We have several solutions, sharing projects, each solution consisting of about 6000 classes (some private, some shared).

The assembly scanning and registering is fine, but the Build method takes up a lot of time.

We then did a profiling of autofac, and found that this method this the culprit, especially the ToArray() part, which then goes further down to ServiceRegistrationInfo, which then checks for the IsInitialized field.



The profiling is attached (don't complain about the Update, the Build has the same problem, and I did not write that :))

void UpdateInitialisedAdapters(IComponentRegistration registration)
{

var adapterServices = _serviceInfo
.Where(si => si.Value.ShouldRecalculateAdaptersOn(registration))
.Select(si => si.Key)
.ToArray();
if (adapterServices.Length == 0)
return;
Debug.WriteLine(String.Format(CultureInfo.InvariantCulture,
"[Autofac] Component '{0}' provides services that have already been adapted.
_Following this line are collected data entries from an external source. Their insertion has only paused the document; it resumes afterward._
(** * Lab06: bounded queues and the three-stage pipeline

    A shallow embedding of [src/p2_ring.cpp] (the circular producer/consumer
    buffer) and of [src/p5_pipeline.cpp] (the generator / processor /
    filter-reduce pipeline with its two timed buffers), followed by the
    properties of the specification that concern them.

    Threads and locks.  Every access to a queue happens between
    [pthread_mutex_lock] and [pthread_mutex_unlock] (or a condition wait,
    which releases the mutex atomically).  One such lock-protected pass is
    one atomic transition of the shared state, so an interleaving of threads
    is a sequence of these transitions.  A pass that ends in a condition wait
    yields [Wait]; the call resumes later with a fresh pass, exactly as the
    [while] loop of the source re-tests its condition after every wake-up. *)

From Stdlib Require Import ZArith Lia List Bool PrimFloat Uint63.
From stdpp Require Import base list.
Import ListNotations.
Local Open Scope Z_scope.
Set Warnings "-inexact-float".

(** Result of one lock-protected pass of a blocking call. *)
Inductive outcome (A : Type) : Type :=
| Wait : outcome A
| Ret : A -> outcome A.
Arguments Wait {A}.
Arguments Ret {A} _.

(** [std::size_t] arithmetic is modulo 2^64. *)
Definition size_t_wrap (z : Z) : Z := z mod 2 ^ 64.

(* ====================================================================== *)
(** ** p2_ring.cpp *)
(* ====================================================================== *)

Module P2.

Definition QUEUE_SIZE : Z := 1024.
Definition POISON_PILL : Z := -1.

(** [struct Ring].  The mutex and the two condition variables are the
    scheduling discipline described above and carry no data.  [buffer] is the
    array [int buffer[QUEUE_SIZE]]; the [long] statistics are kept as
    unbounded integers (signed overflow is not defined in C++, and
    [counters_bounded] below shows that they stay under the number of
    transitions performed). *)
Record Ring : Type := mkRing {
  buffer : list Z;
  head : Z;
  tail : Z;
  count : Z;
  stop_requested : bool;
  force_stop : bool;
  total_produced : Z;
  total_consumed : Z;
  producer_blocks : Z;
  consumer_blocks : Z
}.

(** A freshly declared [Ring ring;]: the member initialisers of the struct,
    over an array whose cell [i] holds whatever [mem i] was in memory. *)
Definition ring_init (mem : nat -> Z) : Ring :=
  {| buffer := map mem (seq 0 (Z.to_nat QUEUE_SIZE));
     head := 0; tail := 0; count := 0;
     stop_requested := false; force_stop := false;
     total_produced := 0; total_consumed := 0;
     producer_blocks := 0; consumer_blocks := 0 |}.

(** [buffer[i]]; reading outside the array is not defined in the source and
    does not happen under [ring_wf]. *)
Definition buffer_at (ring : Ring) (i : Z) : Z :=
  default 0 (buffer ring !! Z.to_nat i).

(** One pass of [ring_push]. *)
Definition ring_push (ring : Ring) (value : Z) : Ring * outcome bool :=
  if (count ring =? QUEUE_SIZE) && negb (stop_requested ring)
     && negb (force_stop ring)
  then
    ({| buffer := buffer ring; head := head ring; tail := tail ring;
        count := count ring;
        stop_requested := stop_requested ring; force_stop := force_stop ring;
        total_produced := total_produced ring;
        total_consumed := total_consumed ring;
        producer_blocks := producer_blocks ring + 1;
        consumer_blocks := consumer_blocks ring |}, Wait)
  else if stop_requested ring || force_stop ring
  then (ring, Ret false)
  else
    ({| buffer := <[Z.to_nat (head ring) := value]> (buffer ring);
        head := size_t_wrap (head ring + 1) mod QUEUE_SIZE;
        tail := tail ring;
        count := size_t_wrap (count ring + 1);
        stop_requested := stop_requested ring; force_stop := force_stop ring;
        total_produced := total_produced ring + 1;
        total_consumed := total_consumed ring;
        producer_blocks := producer_blocks ring;
        consumer_blocks := consumer_blocks ring |}, Ret true).

(** One pass of [ring_pop]; [Ret (Some v)] is [true] with [*output = v],
    [Ret None] is [false] with [*output] untouched. *)
Definition ring_pop (ring : Ring) : Ring * outcome (option Z) :=
  if (count ring =? 0) && negb (stop_requested ring) && negb (force_stop ring)
  then
    ({| buffer := buffer ring; head := head ring; tail := tail ring;
        count := count ring;
        stop_requested := stop_requested ring; force_stop := force_stop ring;
        total_produced := total_produced ring;
        total_consumed := total_consumed ring;
        producer_blocks := producer_blocks ring;
        consumer_blocks := consumer_blocks ring + 1 |}, Wait)
  else if (count ring =? 0) && (stop_requested ring || force_stop ring)
  then (ring, Ret None)
  else
    ({| buffer := buffer ring; head := head ring;
        tail := size_t_wrap (tail ring + 1) mod QUEUE_SIZE;
        count := size_t_wrap (count ring - 1);
        stop_requested := stop_requested ring; force_stop := force_stop ring;
        total_produced := total_produced ring;
        total_consumed := total_consumed ring + 1;
        producer_blocks := producer_blocks ring;
        consumer_blocks := consumer_blocks ring |},
     Ret (Some (buffer_at ring (tail ring)))).

Definition ring_shutdown (ring : Ring) : Ring :=
  {| buffer := buffer ring; head := head ring; tail := tail ring;
     count := count ring;
     stop_requested := true; force_stop := force_stop ring;
     total_produced := total_produced ring;
     total_consumed := total_consumed ring;
     producer_blocks := producer_blocks ring;
     consumer_blocks := consumer_blocks ring |}.

Definition ring_force_stop (ring : Ring) : Ring :=
  {| buffer := buffer ring; head := head ring; tail := tail ring;
     count := count ring;
     stop_requested := stop_requested ring; force_stop := true;
     total_produced := total_produced ring;
     total_consumed := total_consumed ring;
     producer_blocks := producer_blocks ring;
     consumer_blocks := consumer_blocks ring |}.

(** The transitions any thread may take on a ring, and what a transition
    lets its caller observe. *)
Inductive ring_op : Type :=
| OpPush (value : Z)
| OpPop
| OpShutdown
| OpForceStop.

Inductive ring_event : Type :=
| EvPush (value : Z) (ok : bool)
| EvPop (out : option Z).

Definition ring_step (ring : Ring) (op : ring_op) : Ring * list ring_event :=
  match op with
  | OpPush value =>
      match ring_push ring value with
      | (ring', Ret ok) => (ring', [EvPush value ok])
      | (ring', Wait) => (ring', [])
      end
  | OpPop =>
      match ring_pop ring with
      | (ring', Ret out) => (ring', [EvPop out])
      | (ring', Wait) => (ring', [])
      end
  | OpShutdown => (ring_shutdown ring, [])
  | OpForceStop => (ring_force_stop ring, [])
  end.

Fixpoint ring_run (ring : Ring) (ops : list ring_op)
  : Ring * list ring_event :=
  match ops with
  | [] => (ring, [])
  | op :: ops' =>
      let '(ring1, ev) := ring_step ring op in
      let '(ring2, evs) := ring_run ring1 ops' in
      (ring2, ev ++ evs)
  end.

(** Values of the successful pushes, resp. pops, in the order they happened. *)
Fixpoint pushed (evs : list ring_event) : list Z :=
  match evs with
  | [] => []
  | EvPush v true :: evs' => v :: pushed evs'
  | _ :: evs' => pushed evs'
  end.

Fixpoint popped (evs : list ring_event) : list Z :=
  match evs with
  | [] => []
  | EvPop (Some v) :: evs' => v :: popped evs'
  | _ :: evs' => popped evs'
  end.

(** Results of all the pushes that returned. *)
Fixpoint push_results (evs : list ring_event) : list bool :=
  match evs with
  | [] => []
  | EvPush _ ok :: evs' => ok :: push_results evs'
  | _ :: evs' => push_results evs'
  end.

(** The items a ring holds, oldest first: [count] cells from [tail] on. *)
Definition ring_contents (ring : Ring) : list Z :=
  map (fun i : nat => buffer_at ring ((tail ring + Z.of_nat i) mod QUEUE_SIZE))
      (seq 0 (Z.to_nat (count ring))).

(** Representation invariant of the circular buffer. *)
Definition ring_wf (ring : Ring) : Prop :=
  length (buffer ring) = Z.to_nat QUEUE_SIZE /\
  0 <= tail ring < QUEUE_SIZE /\
  0 <= count ring <= QUEUE_SIZE /\
  head ring = (tail ring + count ring) mod QUEUE_SIZE.

(** The counters account for the stored items. *)
Definition ring_balanced (ring : Ring) : Prop :=
  0 <= count ring <= QUEUE_SIZE /\
  total_produced ring - total_consumed ring = count ring.

(** A stop flag is up. *)
Definition ring_stopped (ring : Ring) : Prop :=
  stop_requested ring = true \/ force_stop ring = true.

(** [ring_get_stats]: the five values it copies out under the lock. *)
Record RingStats : Type := mkRingStats {
  produced : Z;
  consumed : Z;
  prod_blocks : Z;
  cons_blocks : Z;
  current_size : Z
}.

Definition ring_get_stats (ring : Ring) : RingStats :=
  {| produced := total_produced ring;
     consumed := total_consumed ring;
     prod_blocks := producer_blocks ring;
     cons_blocks := consumer_blocks ring;
     current_size := count ring |}.

(** Arithmetic on [int] as the compiled program performs it: 32 bits, two's
    complement, wrapping round. *)
Definition int_wrap (z : Z) : Z := (z + 2 ^ 31) mod 2 ^ 32 - 2 ^ 31.

(** [args->producer_id * 1000000 + i], the value [producer_thread] pushes
    on its [i]-th round: an [int] product and an [int] sum. *)
Definition producer_value (producer_id i : Z) : Z :=
  int_wrap (int_wrap (producer_id * 1000000) + i).
Definition digit_value (c : Ascii.ascii) : Z :=
  Z.of_N (Ascii.N_of_ascii c) - 48.

(** The white space that [int] strips: tab to carriage return and space,
    and the two white-space characters from 128 on.  (The separators 28 to
    31 are white space for [str.strip], not for [int].) *)
Definition is_space (c : Ascii.ascii) : bool :=
  let n := Ascii.N_of_ascii c in
  (((9 <=? n) && (n <=? 13)) || (n =? 32) || (n =? 133) || (n =? 160))%N.

Fixpoint lstrip (s : string) : string :=
  match s with
  | String c s' => if is_space c then lstrip s' else s
  | EmptyString => s
  end.

(** [s.rstrip()]: the result is empty when only blanks follow. *)
Fixpoint rstrip (s : string) : string :=
  match s with
  | String c s' =>
      match rstrip s' with
      | EmptyString => if is_space c then EmptyString else String c EmptyString
      | t => String c t
      end
  | EmptyString => EmptyString
  end.

(** Digits of a decimal literal after the first one: single underscores
    may separate digits. *)
Fixpoint more_digits (acc : Z) (s : string) : option Z :=
  match s with
  | EmptyString => Some acc
  | String c s' =>
      if is_digit c then more_digits (10 * acc + digit_value c) s'
      else if Ascii.eqb c "_"%char
      then match s' with
           | String d s'' =>
               if is_digit d then more_digits (10 * acc + digit_value d) s''
               else None
           | EmptyString => None
           end
      else None
  end.

Definition digits (s : string) : option Z :=
  match s with
  | String c s' => if is_digit c then more_digits (digit_value c) s' else None
  | EmptyString => None
  end.

(** The number of digits in [s]. *)
Fixpoint count_digits (s : string) : Z :=
  match s with
  | EmptyString => 0
  | String c s' => (if is_digit c then 1 else 0) + count_digits s'
  end.

(** [sys.int_info.default_max_str_digits]: the longest decimal numeral that
    [int] converts, unless the process is set up otherwise. *)
Definition max_str_digits : Z := 4300.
Consider refactoring to ContainerBuilder.Build() rather than Update().",
registration));
var adaptationSandbox = new AdaptationSandbox(
_dynamicRegistrationSources.Where(rs => rs.IsAdapterForIndividualComponents),
registration,
adapterServices);
var adapters = adaptationSandbox.GetAdapters();
foreach (var adapter in adapters)
AddRegistration(adapter, true);
}

For fun, we removed this method call (we just returned as the first line), and all our tests passed, and the program functions as excepted.


Now:
We have a lot of tests, and a lot of them are written by creating their own servicelocator, so this adds up to a lot if time (about 2 seconds per test), we can shave off over 30 minutes of our testing.

In addtion the startup of the of the application is improved by 2 seconds, which is quite a lot.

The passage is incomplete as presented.